(* ===== verification/Environment.v ===== *)
(** * Environments and digests (src/internal/filesystem/environment.go,
    compose/project.go)

    The text form of an environment, and the digest of a project with its
    environment that tells whether the source of a stack changed. *)
From S2P Require Import Prelude GoStrings.

Module Environment.

(** ** SerializeEnvironment *)

(** The expression [^[A-Za-z_][A-Za-z0-9_]*$]. *)
Definition environmentKey (key : string) : bool :=
  match list_ascii_of_string key with
  | c :: l => (is_alpha c || Ascii.eqb c "_") && forallb (λ c, is_alnum c || Ascii.eqb c "_") l
  | [] => false
  end.

(** The replacer of single bytes: one pass over the text. *)
Definition escape (c : ascii) : list ascii :=
  match byte_of c with
  | 92%Z => ["\"; "\"]%char
  | 39%Z => ["\"; "'"]%char
  | 10%Z => ["\"; "n"]%char
  | 13%Z => ["\"; "r"]%char
  | 9%Z => ["\"; "t"]%char
  | _ => [c]
  end.
Definition newline : ascii := ascii_of_nat 10.
Definition line (key value : string) : list ascii :=
  list_ascii_of_string key ++ ["="; "'"]%char ++ (list_ascii_of_string value ≫= escape) ++ ["'"%char; newline].

Definition invalidEntry (e : string * string) : bool :=
  negb (environmentKey e.1) || ContainsByte e.2 (ascii_of_nat 0).
Definition SerializeEnvironment (values : gmap string string) : result string :=
  _ ← reject_if (existsb invalidEntry (map_to_list values)) Files_ErrInvalidEnvironment;
  Ok (string_of_list_ascii (SortStrings (map_to_list values).*1 ≫= λ key, line key (default "" (values !! key)))).

(** ** Reading it back

    The reader of this form: names up to the equals sign, then the value
    between quotes with the escapes undone. *)
Definition unescape (c : ascii) : ascii :=
  if Ascii.eqb c "n" then newline
  else if Ascii.eqb c "r" then ascii_of_nat 13
  else if Ascii.eqb c "t" then ascii_of_nat 9
  else c.
Inductive Place := Name | Quoted | Escaped | Closed.
Fixpoint read (place : Place) (key value : list ascii) (l : list ascii) : option (list (string * string)) :=
  let done := (string_of_list_ascii key, string_of_list_ascii value) in
  match place, l with
  | Name, [] => match key with [] => Some [] | _ => None end
  | Name, c :: l' =>
    if Ascii.eqb c "=" then match l' with "'"%char :: l'' => read Quoted key [] l'' | _ => None end
    else read Name (key ++ [c]) [] l'
  | Quoted, c :: l' =>
    if Ascii.eqb c "\" then read Escaped key value l'
    else if Ascii.eqb c "'" then read Closed key value l'
    else read Quoted key (value ++ [c]) l'
  | Escaped, c :: l' => read Quoted key (value ++ [unescape c]) l'
  | Closed, c :: l' => if Ascii.eqb c newline then (cons done) <$> read Name [] [] l' else None
  | _, [] => None
  end.
Definition ReadEnvironment (text : string) : option (gmap string string) :=
  list_to_map <$> read Name [] [] (list_ascii_of_string text).

Lemma read_value key value rest l :
  read Quoted key value ((l ≫= escape) ++ "'"%char :: rest) = read Closed key (value ++ l) rest.
Proof.
  revert value. induction l as [|c l IH]; intros value; [simpl; by rewrite app_nil_r|].
  change ((c :: l) ≫= escape) with (escape c ++ (l ≫= escape)). rewrite <-app_assoc.
  replace (value ++ c :: l) with ((value ++ [c]) ++ l) by by rewrite <-app_assoc.
  rewrite <-IH. clear IH. generalize ((l ≫= escape) ++ "'"%char :: rest). intros tail.
  destruct c as [[] [] [] [] [] [] [] []]; reflexivity.
Qed.

Lemma read_name pre key rest :
  forallb (λ c, is_alnum c || Ascii.eqb c "_") key = true →
  read Name pre [] (key ++ "="%char :: "'"%char :: rest) = read Quoted (pre ++ key) [] rest.
Proof.
  revert pre. induction key as [|c key IH]; intros pre Hk; simpl in *; [by rewrite app_nil_r|].
  apply andb_prop in Hk as [Hc Hk].
  destruct (Ascii.eqb_spec c "=") as [->|_]; [discriminate|]. rewrite IH by done. by rewrite <-app_assoc.
Qed.

Lemma environmentKey_chars key :
  environmentKey key = true → forallb (λ c, is_alnum c || Ascii.eqb c "_") (list_ascii_of_string key) = true.
Proof.
  unfold environmentKey. destruct (list_ascii_of_string key) as [|c l]; [done|]. simpl.
  intros [Hc Hl]%andb_prop. rewrite Hl, andb_true_r. unfold is_alnum. destruct (is_alpha c); [done|]. simpl in *. by rewrite Hc, orb_true_r.
Qed.

Lemma read_lines (f : string → string) keys :
  Forall (λ k, environmentKey k = true) keys →
  read Name [] [] (keys ≫= λ k, line k (f k)) = Some ((λ k, (k, f k)) <$> keys).
Proof.
  induction 1 as [|k keys Hk _ IH]; [done|]. rewrite bind_cons. unfold line at 1. rewrite <-!app_assoc.
  simpl app. rewrite read_name by by apply environmentKey_chars.
  rewrite read_value. simpl. rewrite IH. simpl.
  by rewrite !string_of_list_ascii_of_string.
Qed.


(** An environment is written so that it can be read back: every valid
    environment has a text from which exactly this environment is read, so two
    environments with the same text are the same; and an environment is
    refused exactly when a name is not an identifier or a value holds a NUL. *)
Theorem environment_round_trip values :
  match SerializeEnvironment values with
  | Ok text => ReadEnvironment text = Some values ∧
      ∀ k v, values !! k = Some v → environmentKey k = true ∧ ContainsByte v (ascii_of_nat 0) = false
  | Err x => x = Files_ErrInvalidEnvironment ∧
      ∃ k v, values !! k = Some v ∧ (environmentKey k = false ∨ ContainsByte v (ascii_of_nat 0) = true)
  end.
Proof.
  unfold SerializeEnvironment, reject_if. destruct (existsb invalidEntry (map_to_list values)) eqn:Eb; simpl.
  - split; [done|]. apply existsb_exists in Eb as ([k v] & Hin & Hb).
    apply list_elem_of_In, elem_of_map_to_list in Hin. exists k, v. split; [done|].
    unfold invalidEntry in Hb. simpl in Hb. apply orb_prop in Hb as [Hb|Hb]; [left; by apply negb_true_iff|by right].
  - assert (∀ k v, values !! k = Some v → environmentKey k = true ∧ ContainsByte v (ascii_of_nat 0) = false) as Hv.
    { intros k v Hkv%elem_of_map_to_list. rewrite existsb_false in Eb.
      specialize (Eb _ Hkv). unfold invalidEntry in Eb. simpl in Eb.
      by apply orb_false_elim in Eb as [?%negb_false_iff ?]. }
    split; [|done]. unfold ReadEnvironment. rewrite list_ascii_of_string_of_list_ascii.
    rewrite read_lines.
    + simpl. f_equal.
      transitivity (list_to_map (M := gmap string string) ((λ k, (k, default "" (values !! k))) <$> (map_to_list values).*1)).
      { apply list_to_map_proper; [|by rewrite SortStrings_Permutation].
        rewrite <-list_fmap_compose. simpl. rewrite list_fmap_id, SortStrings_Permutation. apply NoDup_fst_map_to_list. }
      rewrite <-list_fmap_compose. rewrite (list_fmap_ext _ id); [by rewrite list_fmap_id, list_to_map_to_list|].
      intros i [k v] Hi. simpl. apply list_elem_of_lookup_2, elem_of_map_to_list in Hi. by rewrite Hi.
    + rewrite SortStrings_Permutation. apply Forall_fmap, Forall_forall. intros [k v] Hkv%elem_of_map_to_list.
      simpl. by apply (Hv k v).
Qed.

(** ** Digest *)

(** The JSON form of a project and the hexadecimal SHA-256 of a text. *)
Class Digests (P : Type) := { MarshalJSON : P → result string; sha256 : string → string }.
Definition Digest `{Digests P} (project : P) (environment : gmap string string) : result string :=
  encoded ← MarshalJSON project;
  values ← SerializeEnvironment environment;
  Ok ("sha256:" +:+ sha256 (encoded +:+ String (ascii_of_nat 0) values))%string.
End Environment.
****************
◆ Task brief
Return all lines from the entries that contain the string "Closed".

◆ Solution for this problem
Inductive Place := Name | Quoted | Escaped | Closed.
    else if Ascii.eqb c "'" then read Closed key value l'
  | Closed, c :: l' => if Ascii.eqb c newline then (cons done) <$> read Name [] [] l' else None
  read Quoted key value ((l ≫= escape) ++ "'"%char :: rest) = read Closed key (value ++ l) rest.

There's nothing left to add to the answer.